Kaum ein Lied ist in der Ukraine aktuell beliebter als Fortezja Bachmut, zu Deutsch "Festung Bachmut". Der Song der Rockband "Antytila" wurde bereits mehr als 14 Millionen mal auf Youtube angeschaut. "Die Festung Bachmut, alle unsere Gebete sind dort und unser Herz hat einen Geist aus Stahl", singt der Frontmann über die Stadt im Donbass, um die die ukrainische Armee seit dem letzten Sommer kämpft. Es ist eine mächtige Rock-Hymne, ein Ohrwurm, der nicht nur patriotisch klingt, sondern auch nachdenklich macht. Der 35-jährige Sänger Taras Topolja war nach der russischen Invasion am 24. Februar 2022 mit anderen Bandkollegen den Kräften der ukrainischen Territorialverteidigung beigetreten und hatte mehrere Monate nahe der Front gedient. Das hört man dem Lied an.

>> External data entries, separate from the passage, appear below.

(* ===== verification/DebtSignal.v ===== *)
(** * The local debt store: the quality signal

    src/internal/localdebt/qualitysignal.go: the fold to terminal records, with the model
    recovered from the latest attributed one, and the counts per persona and model built
    from it and from the annotations. The rows are pointers shared by a map and a slice in
    the code; here a map of rows and the order of their keys.

    The theorem is the property the store's tests name: compacting a history changes no
    row of the signal, neither now nor after later records. *)

From Stdlib Require Import Ascii String.
From stdpp Require Import prelude strings gmap fin_sets list sorting.
From Stdlib Require Import ZArith Lia.
From S2P Require Import Prelude GoString GoStrconv GoSort GoInt GoTime LocalDebt DebtCompact.

Open Scope string_scope.
Open Scope list_scope.
Open Scope nat_scope.

Record QualityRow := mkRow {
  q_Persona : string;
  q_Model : string;
  q_Dismissed : Z;
  q_Confirmed : Z;
  q_Unreproducible : Z;
  q_AttemptsExhausted : Z;
  q_TerminalOutcomes : Z;
  q_WrongMerge : Z;
  q_WrongSplit : Z;
  q_WrongCategory : Z;
}.

(** The increments of the two passes: of the four outcomes and their sum, and of the
    three annotations. *)
Definition add_outcome (d c u a : Z) (q : QualityRow) : QualityRow :=
  mkRow (q_Persona q) (q_Model q) (q_Dismissed q + d) (q_Confirmed q + c) (q_Unreproducible q + u)
    (q_AttemptsExhausted q + a) (q_TerminalOutcomes q + 1) (q_WrongMerge q) (q_WrongSplit q) (q_WrongCategory q).
Definition add_feedback (m s c : Z) (q : QualityRow) : QualityRow :=
  mkRow (q_Persona q) (q_Model q) (q_Dismissed q) (q_Confirmed q) (q_Unreproducible q)
    (q_AttemptsExhausted q) (q_TerminalOutcomes q) (q_WrongMerge q + m) (q_WrongSplit q + s) (q_WrongCategory q + c).

Section signal.
Context {U : UnicodeCase}.

(** ** The terminal records *)

(** The donor maps of [foldTerminalByID], in one: timestamp, model and reviewers. *)
Definition donor_entry (r : DebtRecord) : string * string * list string :=
  (r_Timestamp r, r_Model r, match r_ModelReviewers r with [] => r_Reviewers r | rs => rs end).
Definition index_step (st : gmap string (string * string * list string) * gmap string (list DebtRecord)) (r : DebtRecord) :
  gmap string (string * string * list string) * gmap string (list DebtRecord) :=
  let '(donors, terminals) := st in
  let terminals :=
    if IsClosedStatus (r_Status r) then <[r_ID r := default [] (terminals !! r_ID r) ++ [r]]> terminals else terminals in
  if negb (IsClosedStatus (r_Status r)) || String.eqb (TrimSpace (r_Model r)) "" then (donors, terminals)
  else
    let replace := match donors !! r_ID r with
                   | None => true
                   | Some (ts, _, _) => negb (str_ltb (r_Timestamp r) ts)
                   end in
    (if replace then <[r_ID r := donor_entry r]> donors else donors, terminals).

(** The recovery of the model of a record without one. *)
Definition recover (donors : gmap string (string * string * list string)) (r : DebtRecord) : DebtRecord :=
  if String.eqb (TrimSpace (r_Model r)) "" then
    match donors !! r_ID r with
    | Some (_, model, reviewers) =>
        if String.eqb model "" then set_attribution "" (r_ModelReviewers r) r else set_attribution model reviewers r
    | None => set_attribution "" (r_ModelReviewers r) r
    end
  else r.

Definition foldTerminalByID (records : list DebtRecord) : list DebtRecord :=
  let '(donors, terminals) := foldl index_step (∅, ∅) records in
  omap (fun r =>
    if IsClosedStatus (r_Status r) then Some (recover donors r)
    else match terminals !! r_ID r with
    | None => None
    | Some prior =>
        match prior !! latestIndex prior with
        | Some latest =>
            if String.eqb (normalizeStatus (r_Status latest)) StatusAttemptsExhausted then Some (recover donors latest) else None
        | None => None
        end
    end) (FoldRecords records).

(** ** The rows *)

Definition persona_step (out : list string) (raw : string) : list string :=
  let persona := TrimSpace raw in
  if decide (persona = "" \/ persona ∈ out) then out else out ++ [persona].
(** The keys of the rows a record credits: [rowsFor]. *)
Definition credited (r : DebtRecord) : list (string * string) :=
  let model := TrimSpace (r_Model r) in
  if String.eqb model "" then []
  else
    let reviewers := match r_ModelReviewers r with [] => r_Reviewers r | rs => rs end in
    (fun persona => (persona, model)) <$> foldl persona_step [] reviewers.

Definition rows_state : Type := gmap (string * string) QualityRow * list (string * string).
Definition touch (st : rows_state) (k : string * string) : rows_state :=
  let '(groups, order) := st in
  match groups !! k with
  | Some _ => st
  | None => (<[k := mkRow k.1 k.2 0 0 0 0 0 0 0 0]> groups, order ++ [k])
  end.
Definition bump (f : QualityRow -> QualityRow) (st : rows_state) (k : string * string) : rows_state :=
  (alter f k st.1, st.2).
(** [for _, row := range rowsFor(rec) { ... }]. *)
Definition credit (f : QualityRow -> QualityRow) (st : rows_state) (r : DebtRecord) : rows_state :=
  foldl (bump f) (foldl touch st (credited r)) (credited r).

(** The switch on the status of a terminal record; [deferred] is no outcome. *)
Definition outcome_of (status : string) : option (QualityRow -> QualityRow) :=
  let s := normalizeStatus status in
  if String.eqb s StatusWontfix then Some (add_outcome 1 0 0 0)
  else if String.eqb s StatusResolved then Some (add_outcome 0 1 0 0)
  else if String.eqb s StatusUnreproducible then Some (add_outcome 0 0 1 0)
  else if String.eqb s StatusAttemptsExhausted then Some (add_outcome 0 0 0 1)
  else None.
Definition feedback_row (fb : option ReconcilerFeedback) : option (QualityRow -> QualityRow) :=
  match fb with
  | Some f =>
      if String.eqb (fb_Kind f) FeedbackWrongMerge then Some (add_feedback 1 0 0)
      else if String.eqb (fb_Kind f) FeedbackWrongSplit then Some (add_feedback 0 1 0)
      else if String.eqb (fb_Kind f) FeedbackWrongCategory then Some (add_feedback 0 0 1)
      else None
  | None => None
  end.
Definition tally (what : DebtRecord -> option (QualityRow -> QualityRow)) (st : rows_state) (r : DebtRecord) : rows_state :=
  match what r with Some f => credit f st r | None => st end.

Definition row_less : QualityRow -> QualityRow -> bool :=
  fun a b => if negb (String.eqb (q_Persona a) (q_Persona b)) then str_ltb (q_Persona a) (q_Persona b)
             else str_ltb (q_Model a) (q_Model b).

Definition AggregateQualitySignal (records : list DebtRecord) : list QualityRow :=
  let st := foldl (tally (fun r => outcome_of (r_Status r))) (∅, []) (foldTerminalByID records) in
  let '(groups, order) := foldl (tally (fun r => feedback_row (r_ReconcilerFeedback r))) st (FoldRecords records) in
  slice_stable row_less (omap (fun k => groups !! k) order).
End signal.

(** ** Lemmas: the signal of one id *)

Lemma omap_twice {A B C} (f : A -> option B) (h : B -> option C) (l : list A) :
  omap h (omap f l) = omap (fun x => match f x with Some y => h y | None => None end) l.
Proof.
  induction l as [|x l IH]; [done|]. rewrite !omap_list_cons. destruct (f x); [rewrite omap_list_cons, IH|rewrite IH]; done.
Qed.

Section signal_lemmas.
Context {U : UnicodeCase}.

Definition recover_from (o : option DebtRecord) (r : DebtRecord) : DebtRecord :=
  if String.eqb (TrimSpace (r_Model r)) "" then
    match o with
    | Some d => set_attribution (r_Model d) (match r_ModelReviewers d with [] => r_Reviewers d | rs => rs end) r
    | None => set_attribution "" (r_ModelReviewers r) r
    end
  else r.
(** The terminal record of an id, from its records. *)
Definition terminal_group (g : list DebtRecord) : option DebtRecord :=
  match fold_group g with
  | None => None
  | Some r =>
      if closed r then Some (recover_from (donor_of g) r)
      else match latest_closed g with
      | Some x => if is_exhausted x then Some (recover_from (donor_of g) x) else None
      | None => None
      end
  end.

Lemma index_spec records st : foldl index_step (∅, ∅) records = st -> forall id,
  st.1 !! id = donor_entry <$> donor_of (group_of id records) /\
  default [] (st.2 !! id) = filter (fun r => closed r = true) (group_of id records).
Proof.
  intros <- id. induction records as [|r records IH] using rev_ind; [by split; cbn; rewrite lookup_empty|].
  rewrite foldl_snoc. destruct (foldl index_step (∅, ∅) records) as [donors terminals]. destruct IH as [IHd IHt]. cbn [fst snd] in *.
  rewrite group_of_app. unfold group_of at 2 4. rewrite filter_cons, filter_nil. cbn [foldID Record_Foldable].
  unfold index_step. fold (closed r). fold (is_donor r).
  assert (negb (IsClosedStatus (r_Status r)) || String.eqb (TrimSpace (r_Model r)) "" = negb (is_donor r)) as Hdn.
  { unfold is_donor. by rewrite negb_andb, negb_involutive. }
  unfold donor_of. rewrite !filter_app.
  destruct (decide (r_ID r = id)) as [Hid|Hid].
  - rewrite Hid. rewrite !filter_cons, !filter_nil. change (IsClosedStatus (r_Status r)) with (closed r) in *. rewrite Hdn. split.
    + destruct (is_donor r) eqn:E; cbn [negb]; [|by destruct (closed r); rewrite app_nil_r].
      rewrite pick_best_app. fold (donor_of (group_of id records)). rewrite IHd. cbn [foldl].
      destruct (donor_of (group_of id records)) as [d|]; cbn [fmap option_fmap option_map pick_step fst].
      * rewrite decide_True by done. cbn [foldl pick_step donor_entry]. unfold not_before.
        destruct (str_ltb (r_Timestamp r) (r_Timestamp d)); cbn [negb]; [by rewrite IHd|by rewrite lookup_insert_eq].
      * rewrite decide_True by done. by rewrite lookup_insert_eq.
    + destruct (closed r) eqn:E; destruct (negb (is_donor r)); cbn [snd]; rewrite ?lookup_insert_eq; cbn [default]; rewrite ?IHt, ?app_nil_r; done.
  - rewrite !filter_nil, !app_nil_r. change (IsClosedStatus (r_Status r)) with (closed r) in *. rewrite Hdn.
    destruct (negb (is_donor r)), (closed r); cbn [fst snd]; rewrite ?lookup_insert_ne by done; try done;
      destruct (match donors !! r_ID r with Some (ts, _, _) => _ | None => _ end); rewrite ?lookup_insert_ne by done; done.
Qed.

Lemma donor_model g d : donor_of g = Some d -> r_Model d <> "".
Proof.
  intros H E. unfold donor_of in H. apply pick_elem, list_elem_of_filter in H as [H _]. unfold is_donor in H. rewrite E in H.
  apply andb_true_iff in H as [_ H]. by vm_compute in H.
Qed.

Lemma foldTerminalByID_groups records :
  foldTerminalByID records = omap (fun id => terminal_group (group_of id records)) (id_order records).
Proof.
  unfold foldTerminalByID. destruct (foldl index_step (∅, ∅) records) as [donors terminals] eqn:E.
  pose proof (index_spec records _ E) as Hs. cbn [fst snd] in Hs. rewrite FoldRecords_groups.
  rewrite omap_twice. apply omap_ext_in. intros id _. cbn beta. unfold terminal_group.
  destruct (fold_group (group_of id records)) as [r|] eqn:Er; [|done]. cbn [mbind option_bind].
  rewrite (fold_group_id id records r Er). destruct (Hs id) as [Hd Ht].
  assert (forall x, r_ID x = id -> recover donors x = recover_from (donor_of (group_of id records)) x) as Hrec.
  { intros x Hx. unfold recover, recover_from. rewrite Hx, Hd. destruct (String.eqb (TrimSpace (r_Model x)) ""); [|done].
    destruct (donor_of (group_of id records)) as [d|] eqn:Ed; [|done]. cbn [fmap option_fmap option_map donor_entry].
    destruct (String.eqb_spec (r_Model d) "") as [E'|]; [by destruct (donor_model _ _ Ed E')|done]. }
  unfold closed at 1. destruct (IsClosedStatus (r_Status r)).
  { rewrite Hrec; [done|by apply (fold_group_id id records)]. }
  unfold latest_closed. rewrite <- Ht. destruct (terminals !! id) as [prior|]; [|done].
  change (default [] (Some prior)) with prior in *. unfold latestIndex. rewrite last_max_pick. destruct (pick newer_than prior) as [x|] eqn:Ex; [|done].
  fold (is_exhausted x). destruct (is_exhausted x); [|done]. rewrite Hrec; [done|].
  apply pick_elem in Ex. rewrite Ht in Ex. by apply list_elem_of_filter in Ex as [_ [Hid _]%elem_of_group_of].
Qed.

Kriegslieder und Hits mit politischem Hintergrund sind für die Pop-Kultur der Ukraine kein Novum. Denn der Krieg im Donbass dauert ja bereits seit 2014, und so war es kein Zufall, dass die krimtatarische Sängerin Jamala ihren Beitrag zum Eurovision Song Contest 2016 der Deportation ihres Volkes zur Stalin-Zeit widmete. Sie gewann den Wettbewerb, doch erst der russische Angriffskrieg sechs Jahre später markierte eine Zeitenwende in der Welt der ukrainischen Musik: Künstler, die vor der Invasion hauptsächlich auf den russischen Markt setzten, wechselten endgültig ins Ukrainische.

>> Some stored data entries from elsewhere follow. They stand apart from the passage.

(** X18.  The chunks of a document are numbered as they are made: their ids
    are the next identifiers drawn, one per chunk and in order, and the
    count of identifiers moves on by the number of chunks.  Every chunk
    names the document it was made for, has some text and no embedding, and
    has a page number exactly when the document is a PDF. *)
Theorem chunks_are_numbered_and_owned
        (text docId : str) (docType : DocumentType) (n : nat) :
  let produced := chunkDocument generateId text docId docType n in
  map id (fst produced) = map generateId (seq n (length (fst produced)))
  /\ snd produced = n + length (fst produced)
  /\ Forall (fun c =>
               documentId c = docId /\ embedding c = None /\ content c <> []
               /\ (page c <> None <-> docType = pdf))
            (fst produced).
Proof.
  destruct (chunkParagraphs_ids docId (paragraphsOf text) 0 n
              (paragraphsOf_nonblank text)) as (Hids & Hn & Hfresh).
  cbv zeta. unfold chunkDocument. cbn [fst snd].
  destruct docType; cbn [isPdf];
    try (split; [exact Hids|]; split; [exact Hn|];
         eapply Forall_impl; [|exact Hfresh];
         intros c (H1 & H2 & H3 & H4); repeat split; try assumption;
         [now intros ?|discriminate]).
  unfold addPageNumbers. rewrite length_map, map_map. cbn [setPage id].
  split; [exact Hids|]. split; [exact Hn|].
  apply Forall_map. eapply Forall_impl; [|exact Hfresh].
  intros c (H1 & H2 & H3 & H4). cbn. repeat split; try assumption; discriminate.
Qed.



Lemma trim_blank (p : str) : forallb isWhiteSpace p = true -> trim p = [].
Proof.
  intros H. unfold trim, trimStart.
  assert (Hdrop : dropWhile isWhiteSpace p = []).
  { induction p as [|c p IH]; [reflexivity|]. simpl in *.
    apply andb_prop in H. destruct H as [-> H]. now apply IH. }
  rewrite Hdrop. reflexivity.
Qed.

Lemma paragraphsOf_blank (text : str) :
  forallb isWhiteSpace text = true -> paragraphsOf text = [].
Proof.
  intros Hblank. unfold paragraphsOf.
  assert (Hall : forall p, In p (splitParagraphs text) ->
                           (0 <? length (trim p)) = false).
  { intros p Hp. apply occursIn_splitParagraphs in Hp.
    destruct Hp as (before & after & Heq). rewrite Heq in Hblank.
    rewrite !forallb_app in Hblank.
    apply andb_prop in Hblank. destruct Hblank as [_ Hrest].
    apply andb_prop in Hrest. destruct Hrest as [Hp _].
    now rewrite (trim_blank p Hp). }
  induction (splitParagraphs text) as [|p ps IH]; [reflexivity|].
  cbn [filter]. rewrite (Hall p (or_introl eq_refl)).
  apply IH. intros p' Hp'. apply Hall. now right.
Qed.

(** X19.  A text of white space only gives no chunk and draws no
    identifier, whatever the document type. *)
Theorem blank_text_gives_no_chunk
        (text docId : str) (docType : DocumentType) (n : nat) :
  forallb isWhiteSpace text = true ->
  chunkDocument generateId text docId docType n = ([], n).
Proof.
  intros Hblank. unfold chunkDocument.
  rewrite (paragraphsOf_blank text Hblank). cbn [chunkParagraphs fst snd].
  now destruct (isPdf docType).
Qed.

End ChunkerMore.

Section ProcessorFacts.
Import DocumentProcessor Notions.
Local Open Scope js_scope.

Variable generateId : nat -> str.
Variable clock : nat -> Z.
Variable detectDocumentType : File -> result DocumentType.
Variable extractText : DocumentType -> File -> result str.

Lemma extraction_lift t file :
  t <> image -> extraction extractText t file = lift (extractText t file).
Proof. intros Ht. destruct t; try reflexivity. congruence. Qed.

(** The run of [processDocument] on a readable file. *)
Lemma processDocument_runs
        (file : File) (w : World) (t : DocumentType) (text : str) :
  detectDocumentType file = Ok t ->
  t <> image ->
  extractText t file = Ok text ->
  let produced :=
    chunkDocument generateId text (generateId (tick w)) t (S (S (tick w))) in
  processDocument generateId clock detectDocumentType extractText file w
  = (Ok (mkDocument (generateId (snd produced)) (file_name file) text t
                    (file_size file) (clock (S (snd produced)))
                    (Some (clock (S (S (snd produced))))) (Some (fst produced))),
     mkWorld (db w) (S (S (S (snd produced))))
             (reported w
                ++ [mkProgress uploading 0 (units "Starting document processing...");
                    mkProgress extracting 10
                               (units "Processing " ++ upperName t ++ units " file...");
                    mkProgress chunking 60 (units "Breaking document into chunks...");
                    mkProgress complete 100 (units "Document processing complete!")])).
Proof.
  intros Hdetect Himage Hextract produced.
  unfold processDocument, tryCatch.
  unfold bind at 1. unfold updateProgress at 1.
  unfold bind at 1, lift at 1. rewrite Hdetect.
  unfold bind at 1. unfold updateProgress at 1.
  unfold bind at 1. rewrite (extraction_lift t file Himage). unfold lift at 1.
  rewrite Hextract.
  unfold bind, updateProgress, draw, chunkDocumentM, ret.
  cbn [db tick reported fst snd]. fold produced.
  rewrite <- !app_assoc. reflexivity.
Qed.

Der Frühling wird kommen / Wir werden bis zum Ende stehen / Und der Krieg wird uns nicht brechen / Unser Glaube vereint Herzen / Die Ukraine wird für immer leben
Doch beschränkt sich die ukrainische Kriegsmusik auf patriotische Rock-Hymnen auf minimalistische Balladen darüber, dass der glückliche Frühling nach dem Krieg bestimmt irgendwann kommen wird, wie der Sänger Maks Barskich singt? Kaum. Es geht auch manchmal darum, einfach gute Tanzmusik zu produzieren oder auf andere popkulturelle Phänomene zu verweisen wie etwa in dem Lied "Wetschornyzi", das den Begrüßungssatz vom britischen Ex-Premier Boris Johnson, einer Kultfigur in der Ukraine, sampled.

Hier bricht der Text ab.